By human standards, algorithms are incredible at what they do. Researchers at Stanford University trained a deep convolutional neural network to identify the most common and the most lethal skin cancers with the same or better accuracy than 21 board-certified dermatologists. Algorithms have been incredibly accomplished at everything from predicting Supreme Court outcomes to car collisions. We now know more about the future than at any point in history.
But recently, algorithms have been accused of bias. That’s a complicated accusation to make. One contention is that their authors are predominantly male and that more generally human programmers beget human bias. This is a valid concern, but one that is minimized because programmers rarely ever make value judgments. Rather, the decisions that would usually present opportunities for bias to creep in are instead informed by massive datasets of historical, real-world data. But this contention misses a far more worrisome discovery: When it comes to predicting the future, it is mathematically impossible to avoid bias — that goes for humans and computers. How three Cornell University and Harvard University researchers came to that conclusion is the story of America’s prison system, three different definitions of fairness and a lot of math.
Let’s start from the beginning. Courts and parole boards use an algorithm called Correctional Offender Management Profiling for Alternative Sanctions, or COMPAS, to determine recidivism risk. The algorithm uses 137 questions, ranging from criminal and family history to drug use. It doesn’t use race or geography as a consideration. Yet, a report and accompanying statistical analysis from the public interest journalism site ProPublica found evidence of racial bias in COMPAS. The rate of false-positives — individuals the system believed had a high risk of recidivism but who did not reoffend for a two-year period — for black defendants was nearly twice that of white defendants.
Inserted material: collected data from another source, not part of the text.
(** The only event that [sel] accepts. *)
Lemma cut_unique {E} {R : E → Type} (sel : event R → bool) t1 x t2 before ev after :
  t1 ++ x :: t2 = before ++ ev :: after →
  Forall (λ ev, sel ev = false) t1 → Forall (λ ev, sel ev = false) t2 → sel ev = true →
  t1 = before ∧ x = ev ∧ t2 = after.
Proof.
  intros Heq H1 H2 Hs.
  apply app_eq_inv in Heq as [(l & -> & Hl)|(l & -> & Hl)]; destruct l as [|y l]; cbn in Hl;
    simplify_eq; rewrite ?app_nil_r; [done| |done|].
  - rewrite Forall_app, List.Forall_cons_iff in H1. destruct H1 as (_ & ? & _). congruence.
  - rewrite Forall_app, List.Forall_cons_iff in H2. destruct H2 as (_ & ? & _). congruence.
Qed.

(** An event that [sel] accepts, in a trace whose other parts have none. *)
Lemma cut_middle {E} {R : E → Type} (sel : event R → bool) t1 t2 t3 before ev after :
  t1 ++ t2 ++ t3 = before ++ ev :: after →
  Forall (λ ev, sel ev = false) t1 → Forall (λ ev, sel ev = false) t3 → sel ev = true →
  ∃ b a, t2 = b ++ ev :: a ∧ after = a ++ t3.
Proof.
  intros Heq H1 H3 Hs. revert before Heq. induction H1 as [|x t1 Hx _ IH]; intros before; cbn.
  - intros [(l & -> & Hl)|(l & -> & Hl)]%app_eq_inv.
    + destruct l as [|y l]; cbn in Hl; [|injection Hl as <- ->; by exists before, l].
      exfalso. rewrite <- Hl, List.Forall_cons_iff in H3. destruct H3. congruence.
    + exfalso. rewrite Hl, Forall_app, List.Forall_cons_iff in H3.
      destruct H3 as (_ & ? & _). congruence.
  - destruct before as [|y before]; cbn; intros [= Hxy Heq]; [congruence|].
    by apply (IH before).
Qed.

(** ** Linking

    [interp h m] is [m] with every call [e] carried out by the program [h e]. *)
Section Linking.
Context {E : Type} {R : E → Type} (h : ∀ e : E, prog R (R e)).

Fixpoint interp {A} (m : prog R A) : prog R A :=
  match m with
  | Ret a => Ret a
  | Vis e k => bind (h e) (λ r, interp (k r))
  end.

(** The calls [outer] carried out: the trace is that of their programs, in order. *)
Fixpoint linked (outer tr : list (event R)) : Prop :=
  match outer with
  | [] => tr = []
  | Ev e r :: outer' => ∃ seg tr', tr = seg ++ tr' ∧ runs (h e) seg r ∧ linked outer' tr'
  end.

Lemma runs_interp {A} (m : prog R A) tr a :
  runs (interp m) tr a ↔ ∃ outer, runs m outer a ∧ linked outer tr.
Proof.
  revert tr. induction m as [x|e k IH]; intros tr; cbn [interp].
  - rewrite runs_ret. split.
    + intros [-> ->]. by exists [].
    + by intros (outer & [-> ->]%runs_ret & H).
  - rewrite runs_bind. split.
    + intros (seg & r & t & -> & Hs & (outer & Ho & Hl)%IH). exists (Ev e r :: outer).
      split; [apply runs_vis; eauto|]. exists seg, t. done.
    + intros (outer & (r & outer' & -> & Ho)%runs_vis & (seg & t & -> & Hs & Hl)).
      exists seg, r, t. split; [done|]. split; [done|]. apply IH. eauto.
Qed.

(** An event of a linked trace is of the program of one call; the calls before it
    have been carried out. *)
Lemma linked_split outer tr pre ev post :
  linked outer tr → tr = pre ++ ev :: post →
  ∃ outer1 e r outer2 pre1 seg1 seg2 rest,
    outer = outer1 ++ Ev e r :: outer2 ∧ linked outer1 pre1 ∧ pre = pre1 ++ seg1 ∧
    post = seg2 ++ rest ∧ runs (h e) (seg1 ++ ev :: seg2) r.
Proof.
  revert pre tr. induction outer as [|[e r] outer IH]; intros pre tr; cbn.
  { intros -> Heq. by destruct pre. }
  intros (seg & t & -> & Hs & Hl) Heq.
  apply app_split in Heq as [(k & -> & ->)|(k & -> & Heq)].
  - by exists [], e, r, outer, [], pre, k, t.
  - destruct (IH k t Hl Heq) as (o1 & e' & r' & o2 & p1 & s1 & s2 & rest & -> & Hl1 & -> & -> & Hr).
    exists (Ev e r :: o1), e', r', o2, (seg ++ p1), s1, s2, rest. rewrite app_assoc.
    split_and!; [done| |done|done|done]. by exists seg, p1.
Qed.

(** A call of the outer trace has been carried out, in one piece. *)
Lemma linked_elem outer tr e r :
  linked outer tr → Ev e r ∈ outer → ∃ t1 seg t2, tr = t1 ++ seg ++ t2 ∧ runs (h e) seg r.
Proof.
  revert tr. induction outer as [|[e' r'] outer IH]; intros tr; cbn.
  { by intros _ ?%not_elem_of_nil. }
  intros (seg & t & -> & Hs & Hl) [Heq|Hin]%elem_of_cons.
  - exists [], seg, t. split; [done|].
    pose (P ev := match ev with Ev e r => runs (h e) seg r end). by change (P (Ev e r)); rewrite Heq.
  - destruct (IH t Hl Hin) as (t1 & seg' & t2 & -> & Hr). exists (seg ++ t1), seg', t2.
    by rewrite app_assoc.
Qed.

(** A trace linked to a call between others is that of the call between theirs. *)
Lemma linked_at outer1 e r outer2 tr :
  linked (outer1 ++ Ev e r :: outer2) tr →
  ∃ tr1 seg tr2, tr = tr1 ++ seg ++ tr2 ∧ linked outer1 tr1 ∧ runs (h e) seg r ∧ linked outer2 tr2.
Proof.
  revert tr. induction outer1 as [|[e' r'] outer1 IH]; intros tr; cbn.
  { intros (seg & t & -> & Hs & Hl). by exists [], seg, t. }
  intros (seg & t & -> & Hs & (t1 & seg' & t2 & -> & H1 & H & H2)%IH).
  exists (seg ++ t1), seg', t2. rewrite <- app_assoc. split; [done|]. split; [|done]. by exists seg, t1.
Qed.

(** A property of the events of the programs is one of the events of the whole. *)
Lemma linked_Forall (P Q : event R → Prop) outer tr :
  (∀ e r seg, P (Ev e r) → runs (h e) seg r → Forall Q seg) →
  linked outer tr → Forall P outer → Forall Q tr.
Proof.
  intros Hh. revert tr. induction outer as [|[e r] outer IH]; intros tr; cbn.
  { by intros -> _. }
  intros (seg & t & -> & Hs & Hl) [He Ho]%List.Forall_cons_iff.
  apply Forall_app. split; [by eapply Hh|auto].
Qed.
End Linking.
Furthermore, the rate of false-negatives — individuals rated as low risk who went on to reoffend within two years — for white defendants was almost twice that of black defendants. Northpointe, the company that owns and sells COMPAS, debated the claim. It demonstrated that COMPAS risk ratings were equally accurate for both blacks and whites. For example, roughly 60 percent of whites with a score of seven and 60 percent of blacks with a score of seven reoffended. So what gives? How can this algorithm be biased and unbiased at the same time?
The question intrigued Cornell computer scientists Jon Kleinberg and Sendhil Mullainathan and Harvard economics professor Manish Raghavan. They realized that ProPublica and Northpointe were defining “fair” differently. In the resulting paper, they outlined three general conditions of fairness for risk assessment. First, the assessment should be well-calibrated; in short, if it says there’s a 40 percent chance of an event happening, then it should happen roughly 40 percent of the time. Second, false positives — in the case of COMPAS, low scorers who would go on to reoffend — would be identified at the same rate across groups. Third, false negatives — high scorers who didn’t reoffend — would be identified at the same rate across groups.
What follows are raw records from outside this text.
#[export] Instance strLe_trans : Transitive strLe.
Proof.
  intros s. induction s as [|a s IH]; intros [|b t] [|c u]; try done.
  rewrite !strLe_cons. intros [Hab|[-> Hst]] [Hbc|[-> Htu]];
    [left; lia|by left|by left|right; eauto].
Qed.

#[export] Instance strLe_total : Total strLe.
Proof. intros s t. apply String.leb_total. Qed.

Lemma strLe_antisym s t : strLe s t → strLe t s → s = t.
Proof. apply String.leb_antisym. Qed.

(** ** Splitting what was joined *)
Lemma Split_app x s sep :
  hasByte sep x = false → Split (x +:+ String sep s) sep = x :: Split s sep.
Proof.
  induction x as [|c x IH]; rewrite ?string_app_nil_l, ?string_app_cons; cbn.
  - by rewrite Ascii.eqb_refl.
  - intros [Hc Hx]%orb_false_iff. by rewrite Hc, IH.
Qed.

Lemma Split_none x sep : hasByte sep x = false → Split x sep = [x].
Proof.
  induction x as [|c x IH]; cbn; [done|]. intros [-> Hx]%orb_false_iff. by rewrite IH.
Qed.

Lemma Split_Join xs sep :
  xs ≠ [] → Forall (λ x, hasByte sep x = false) xs → Split (Join xs (String sep "")) sep = xs.
Proof.
  intros Hn H. induction H as [|x xs Hx Hxs IH]; [done|]. destruct xs as [|y xs].
  - by apply Split_none.
  - change (Join (x :: y :: xs) (String sep ""))
      with (x +:+ String sep (Join (y :: xs) (String sep ""))).
    by rewrite Split_app, IH.
Qed.
(* ===== verification/Crypto.v ===== *)
(** SHA-256 ([crypto/sha256]) and hexadecimal output ([fmt]'s [%x]), as the
    names of reader bindings and truncated label values use them: FIPS 180-4 on
    32-bit words, with the wrap-around of their additions written out. *)
From stdpp Require Import base list option strings.
From Stdlib Require Import ZArith Lia Ascii String.
From S2P Require Import Prelude GoText.

Local Open Scope string_scope.
Local Open Scope list_scope.
Local Open Scope Z_scope.

(** ** 32-bit words *)
Definition wrap32 (z : Z) : Z := Z.land z 4294967295.
Definition add32 (x y : Z) : Z := wrap32 (x + y).
Definition rotr32 (n x : Z) : Z :=
  Z.lor (Z.shiftr x n) (wrap32 (Z.shiftl x (32 - n))).
Definition not32 (x : Z) : Z := Z.lxor x 4294967295.

Definition sigma0 (x : Z) : Z := Z.lxor (Z.lxor (rotr32 7 x) (rotr32 18 x)) (Z.shiftr x 3).
Definition sigma1 (x : Z) : Z := Z.lxor (Z.lxor (rotr32 17 x) (rotr32 19 x)) (Z.shiftr x 10).
Definition Sigma0 (x : Z) : Z := Z.lxor (Z.lxor (rotr32 2 x) (rotr32 13 x)) (rotr32 22 x).
Definition Sigma1 (x : Z) : Z := Z.lxor (Z.lxor (rotr32 6 x) (rotr32 11 x)) (rotr32 25 x).
Definition choose (x y z : Z) : Z := Z.lxor (Z.land x y) (Z.land (not32 x) z).
Definition majority (x y z : Z) : Z :=
  Z.lxor (Z.lxor (Z.land x y) (Z.land x z)) (Z.land y z).

Definition initialHash : list Z :=
  [
    1779033703; 3144134277; 1013904242; 2773480762; 1359893119; 2600822924; 528734635; 1541459225
  ].

Definition roundConstants : list Z :=
  [
    1116352408; 1899447441; 3049323471; 3921009573; 961987163; 1508970993; 2453635748; 2870763221;
    3624381080; 310598401; 607225278; 1426881987; 1925078388; 2162078206; 2614888103; 3248222580;
    3835390401; 4022224774; 264347078; 604807628; 770255983; 1249150122; 1555081692; 1996064986;
    2554220882; 2821834349; 2952996808; 3210313671; 3336571891; 3584528711; 113926993; 338241895;
    666307205; 773529912; 1294757372; 1396182291; 1695183700; 1986661051; 2177026350; 2456956037;
    2730485921; 2820302411; 3259730800; 3345764771; 3516065817; 3600352804; 4094571909; 275423344;
    430227734; 506948616; 659060556; 883997877; 958139571; 1322822218; 1537002063; 1747873779;
    1955562222; 2024104815; 2227730452; 2361852424; 2428436474; 2756734187; 3204031479; 3329325298
  ].

(** ** The message *)

(** The big-endian bytes of a word. *)
Definition wordBytes (w : Z) : list Z :=
  map (λ i, Z.land (Z.shiftr w (8 * i)) 255) [3; 2; 1; 0].

(** The message, a one bit, zeros, and the length in bits on 64 bits. *)
Definition padMessage (bs : list Z) : list Z :=
  let n := Z.of_nat (List.length bs) in
  let zeros := Z.to_nat ((55 - n) mod 64) in
  let bits := 8 * n in
  bs ++ 128 :: repeat 0 zeros ++ wordBytes (wrap32 (Z.shiftr bits 32)) ++ wordBytes (wrap32 bits).

Fixpoint wordsOf (bs : list Z) : list Z :=
  match bs with
  | a :: b :: c :: d :: bs' =>
      (Z.shiftl a 24 + Z.shiftl b 16 + Z.shiftl c 8 + d) :: wordsOf bs'
  | _ => []
  end.

(** ** The compression function *)

(** The message schedule, latest word first: [n] more words. *)
Fixpoint schedule (n : nat) (ws : list Z) : list Z :=
  match n with
  | O => ws
  | S n' =>
      let w i := nth i ws 0 in
      schedule n'
        (add32 (add32 (sigma1 (w 1%nat)) (w 6%nat)) (add32 (sigma0 (w 14%nat)) (w 15%nat)) :: ws)
  end.

Definition sha_round (st : list Z) (kw : Z * Z) : list Z :=
  match st with
  | [a; b; c; d; e; f; g; h] =>
      let t1 := add32 (add32 (add32 h (Sigma1 e)) (choose e f g)) (add32 (fst kw) (snd kw)) in
      let t2 := add32 (Sigma0 a) (majority a b c) in
      [add32 t1 t2; a; b; c; add32 d t1; e; f; g]
  | _ => st
  end.

Definition compress (hash block : list Z) : list Z :=
  let ws := rev (schedule 48 (rev block)) in
  zip_with add32 hash (fold_left sha_round (zip roundConstants ws) hash).

(** The blocks of sixteen words of a padded message. *)
Fixpoint digestBlocks (n : nat) (words hash : list Z) : list Z :=
  match n with
  | O => hash
  | S n' => digestBlocks n' (drop 16 words) (compress hash (take 16 words))
  end.

(** [sha256.Sum256]: the 32 bytes of the digest. *)
Definition Sum256 (s : string) : list Z :=
  let words := wordsOf (padMessage (map (λ c, Z.of_nat (nat_of_ascii c)) (list_ascii_of_string s))) in
  List.concat (map wordBytes (digestBlocks (List.length words / 16) words initialHash)).

(** ** Hexadecimal *)
Definition hexDigit (d : Z) : ascii :=
  byte (Z.to_nat (if d <? 10 then 48 + d else 87 + d)).

(** [fmt.Sprintf("%x", bytes)]. *)
Definition hex (bs : list Z) : string :=
  string_of_list_ascii
    (List.concat (map (λ b, [hexDigit (Z.shiftr b 4); hexDigit (Z.land b 15)]) bs)).

Example Sum256_examples :
  hex (Sum256 "") = "e3b0c44298fc1c149afbf4c8996fb92427ae41e4649b934ca495991b7852b855" ∧
  hex (Sum256 "abc") = "ba7816bf8f01cfea414140de5dae2223b00361a396177a9cb410ff61f20015ad" ∧
  hex (Sum256 "abcdbcdecdefdefgefghfghighijhijkijkljklmklmnlmnomnopnopq")
  = "248d6a61d20638b8e5c026930c3e6039a33ce45964ff2167f6ecedd419db06c1".
Proof. vm_compute. done. Qed.

Lemma hex_length bs : String.length (hex bs) = (2 * List.length bs)%nat.
Proof.
  unfold hex. induction bs as [|b bs IH]; [done|].
  cbn [map List.concat app string_of_list_ascii String.length List.length] in *. lia.
Qed.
ProPublica highlighted failures of the second and third conditions. Northpointe responded by showing how COMPAS met the first condition. They were both right. The researchers proved that given two groups with differing average rates of positive instances, any assessment of the risk would fail at least one of the conditions. There is no way for prediction to be fair in every sense. The authors provided an example. If a disease existed that impacted women more frequently than men, “any test designed to estimate the probability that someone is a carrier” would have an undesirable property based on the three conditions they outlined. Either “the test’s probability estimates are systematically skewed upward or downward for at least one gender,” “the test assigns a higher average risk estimate to healthy people (non-carriers) in one gender than the other” or “the test assigns a higher average risk estimate to carriers of the disease in one gender than the other.”
This proof isn’t constrained to computer programs. It holds for anything or anyone trying to make a prediction of risk. Humans make decisions and predictions through complicated biological algorithms. Our dataset is some subset of our knowledge and experiences. Yet even the most level-headed, reasonable person can’t make a prediction without having to choose between being accurate and being biased.
This realization is quite bleak, but it also seems fundamentally human. Since antiquity, we have tried to make better, fairer decisions only to come to the realization that we’ll never be perfect. The human condition is dogged by a never-ending series of tradeoffs. But equally human is the desire to relentlessly improve in the face of seemingly insurmountable obstacles. So regardless of the decision maker, the question of bias and fairness is far murkier and more complex than anyone anticipated. Over-simplification is anathema to progress. It’s not quite that humans or algorithms are biased — the very act of prediction is biased.